Repeat the entries that appear below, exactly and in full.

──────── Information supplied ────────

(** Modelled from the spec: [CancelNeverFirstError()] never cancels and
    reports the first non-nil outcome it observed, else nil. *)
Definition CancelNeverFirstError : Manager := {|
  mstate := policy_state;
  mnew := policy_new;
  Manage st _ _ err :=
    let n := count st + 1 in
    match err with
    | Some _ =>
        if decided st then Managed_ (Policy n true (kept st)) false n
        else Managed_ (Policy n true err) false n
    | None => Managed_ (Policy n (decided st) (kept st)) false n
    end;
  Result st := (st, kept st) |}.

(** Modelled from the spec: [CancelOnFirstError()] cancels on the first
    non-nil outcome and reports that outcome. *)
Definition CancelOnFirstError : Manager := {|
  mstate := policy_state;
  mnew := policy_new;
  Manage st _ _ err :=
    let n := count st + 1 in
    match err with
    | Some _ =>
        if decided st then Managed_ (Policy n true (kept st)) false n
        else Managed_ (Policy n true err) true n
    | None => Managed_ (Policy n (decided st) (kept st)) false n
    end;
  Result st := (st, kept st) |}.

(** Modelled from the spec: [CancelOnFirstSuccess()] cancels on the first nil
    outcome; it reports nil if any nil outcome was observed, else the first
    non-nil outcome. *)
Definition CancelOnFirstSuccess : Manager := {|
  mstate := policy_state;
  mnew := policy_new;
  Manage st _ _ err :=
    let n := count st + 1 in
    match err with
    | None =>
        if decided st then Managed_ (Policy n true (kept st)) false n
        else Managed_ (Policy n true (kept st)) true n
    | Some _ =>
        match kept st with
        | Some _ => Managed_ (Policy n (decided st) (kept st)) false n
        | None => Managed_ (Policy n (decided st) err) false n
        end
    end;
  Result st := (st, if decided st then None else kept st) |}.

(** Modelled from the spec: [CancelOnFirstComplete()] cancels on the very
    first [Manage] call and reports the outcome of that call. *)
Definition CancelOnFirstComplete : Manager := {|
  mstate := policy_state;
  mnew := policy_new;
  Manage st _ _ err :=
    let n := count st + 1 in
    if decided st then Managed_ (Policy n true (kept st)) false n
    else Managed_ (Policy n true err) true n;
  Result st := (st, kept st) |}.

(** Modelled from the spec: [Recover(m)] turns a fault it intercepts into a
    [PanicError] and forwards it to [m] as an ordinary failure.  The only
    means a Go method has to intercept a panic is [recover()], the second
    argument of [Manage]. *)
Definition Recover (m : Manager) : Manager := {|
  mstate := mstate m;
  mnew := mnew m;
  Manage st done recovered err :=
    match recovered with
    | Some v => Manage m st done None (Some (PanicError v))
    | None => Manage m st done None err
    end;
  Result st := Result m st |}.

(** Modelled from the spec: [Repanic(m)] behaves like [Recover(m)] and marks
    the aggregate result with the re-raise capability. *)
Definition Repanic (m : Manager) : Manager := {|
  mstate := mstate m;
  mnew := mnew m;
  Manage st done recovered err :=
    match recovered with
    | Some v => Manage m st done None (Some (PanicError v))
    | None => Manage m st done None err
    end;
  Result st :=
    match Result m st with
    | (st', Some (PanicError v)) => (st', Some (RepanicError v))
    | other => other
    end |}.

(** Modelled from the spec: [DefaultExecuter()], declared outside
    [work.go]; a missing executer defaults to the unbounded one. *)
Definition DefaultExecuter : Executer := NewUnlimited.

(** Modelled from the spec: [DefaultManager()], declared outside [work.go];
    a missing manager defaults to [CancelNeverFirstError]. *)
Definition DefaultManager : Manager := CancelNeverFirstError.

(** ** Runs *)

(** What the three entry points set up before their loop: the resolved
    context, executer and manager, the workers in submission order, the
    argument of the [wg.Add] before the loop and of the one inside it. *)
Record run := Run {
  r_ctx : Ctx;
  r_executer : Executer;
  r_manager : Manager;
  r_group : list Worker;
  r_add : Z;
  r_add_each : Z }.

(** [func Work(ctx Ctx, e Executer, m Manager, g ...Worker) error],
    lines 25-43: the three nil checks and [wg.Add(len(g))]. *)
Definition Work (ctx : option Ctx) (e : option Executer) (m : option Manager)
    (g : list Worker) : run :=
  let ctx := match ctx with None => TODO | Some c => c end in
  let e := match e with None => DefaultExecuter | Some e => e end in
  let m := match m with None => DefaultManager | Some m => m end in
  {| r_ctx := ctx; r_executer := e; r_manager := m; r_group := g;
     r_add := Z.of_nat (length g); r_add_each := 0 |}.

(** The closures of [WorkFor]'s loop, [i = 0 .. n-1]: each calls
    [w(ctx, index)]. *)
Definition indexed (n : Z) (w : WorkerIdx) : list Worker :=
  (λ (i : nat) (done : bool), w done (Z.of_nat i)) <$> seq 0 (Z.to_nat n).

────────

Your response -
(** Modelled from the spec: [CancelNeverFirstError()] never cancels and
    reports the first non-nil outcome it observed, else nil. *)
Definition CancelNeverFirstError : Manager := {|
  mstate := policy_state;
  mnew := policy_new;
  Manage st _ _ err :=
    let n := count st + 1 in
    match err with
    | Some _ =>
        if decided st then Managed_ (Policy n true (kept st)) false n
        else Managed_ (Policy n true err) false n
    | None => Managed_ (Policy n (decided st) (kept st)) false n
    end;
  Result st := (st, kept st) |}.

(** Modelled from the spec: [CancelOnFirstError()] cancels on the first
    non-nil outcome and reports that outcome. *)
Definition CancelOnFirstError : Manager := {|
  mstate := policy_state;
  mnew := policy_new;
  Manage st _ _ err :=
    let n := count st + 1 in
    match err with
    | Some _ =>
        if decided st then Managed_ (Policy n true (kept st)) false n
        else Managed_ (Policy n true err) true n
    | None => Managed_ (Policy n (decided st) (kept st)) false n
    end;
  Result st := (st, kept st) |}.

(** Modelled from the spec: [CancelOnFirstSuccess()] cancels on the first nil
    outcome; it reports nil if any nil outcome was observed, else the first
    non-nil outcome. *)
Definition CancelOnFirstSuccess : Manager := {|
  mstate := policy_state;
  mnew := policy_new;
  Manage st _ _ err :=
    let n := count st + 1 in
    match err with
    | None =>
        if decided st then Managed_ (Policy n true (kept st)) false n
        else Managed_ (Policy n true (kept st)) true n
    | Some _ =>
        match kept st with
        | Some _ => Managed_ (Policy n (decided st) (kept st)) false n
        | None => Managed_ (Policy n (decided st) err) false n
        end
    end;
  Result st := (st, if decided st then None else kept st) |}.

(** Modelled from the spec: [CancelOnFirstComplete()] cancels on the very
    first [Manage] call and reports the outcome of that call. *)
Definition CancelOnFirstComplete : Manager := {|
  mstate := policy_state;
  mnew := policy_new;
  Manage st _ _ err :=
    let n := count st + 1 in
    if decided st then Managed_ (Policy n true (kept st)) false n
    else Managed_ (Policy n true err) true n;
  Result st := (st, kept st) |}.

(** Modelled from the spec: [Recover(m)] turns a fault it intercepts into a
    [PanicError] and forwards it to [m] as an ordinary failure.  The only
    means a Go method has to intercept a panic is [recover()], the second
    argument of [Manage]. *)
Definition Recover (m : Manager) : Manager := {|
  mstate := mstate m;
  mnew := mnew m;
  Manage st done recovered err :=
    match recovered with
    | Some v => Manage m st done None (Some (PanicError v))
    | None => Manage m st done None err
    end;
  Result st := Result m st |}.

(** Modelled from the spec: [Repanic(m)] behaves like [Recover(m)] and marks
    the aggregate result with the re-raise capability. *)
Definition Repanic (m : Manager) : Manager := {|
  mstate := mstate m;
  mnew := mnew m;
  Manage st done recovered err :=
    match recovered with
    | Some v => Manage m st done None (Some (PanicError v))
    | None => Manage m st done None err
    end;
  Result st :=
    match Result m st with
    | (st', Some (PanicError v)) => (st', Some (RepanicError v))
    | other => other
    end |}.

(** Modelled from the spec: [DefaultExecuter()], declared outside
    [work.go]; a missing executer defaults to the unbounded one. *)
Definition DefaultExecuter : Executer := NewUnlimited.

(** Modelled from the spec: [DefaultManager()], declared outside [work.go];
    a missing manager defaults to [CancelNeverFirstError]. *)
Definition DefaultManager : Manager := CancelNeverFirstError.

(** ** Runs *)

(** What the three entry points set up before their loop: the resolved
    context, executer and manager, the workers in submission order, the
    argument of the [wg.Add] before the loop and of the one inside it. *)
Record run := Run {
  r_ctx : Ctx;
  r_executer : Executer;
  r_manager : Manager;
  r_group : list Worker;
  r_add : Z;
  r_add_each : Z }.

(** [func Work(ctx Ctx, e Executer, m Manager, g ...Worker) error],
    lines 25-43: the three nil checks and [wg.Add(len(g))]. *)
Definition Work (ctx : option Ctx) (e : option Executer) (m : option Manager)
    (g : list Worker) : run :=
  let ctx := match ctx with None => TODO | Some c => c end in
  let e := match e with None => DefaultExecuter | Some e => e end in
  let m := match m with None => DefaultManager | Some m => m end in
  {| r_ctx := ctx; r_executer := e; r_manager := m; r_group := g;
     r_add := Z.of_nat (length g); r_add_each := 0 |}.

(** The closures of [WorkFor]'s loop, [i = 0 .. n-1]: each calls
    [w(ctx, index)]. *)
Definition indexed (n : Z) (w : WorkerIdx) : list Worker :=
  (λ (i : nat) (done : bool), w done (Z.of_nat i)) <$> seq 0 (Z.to_nat n).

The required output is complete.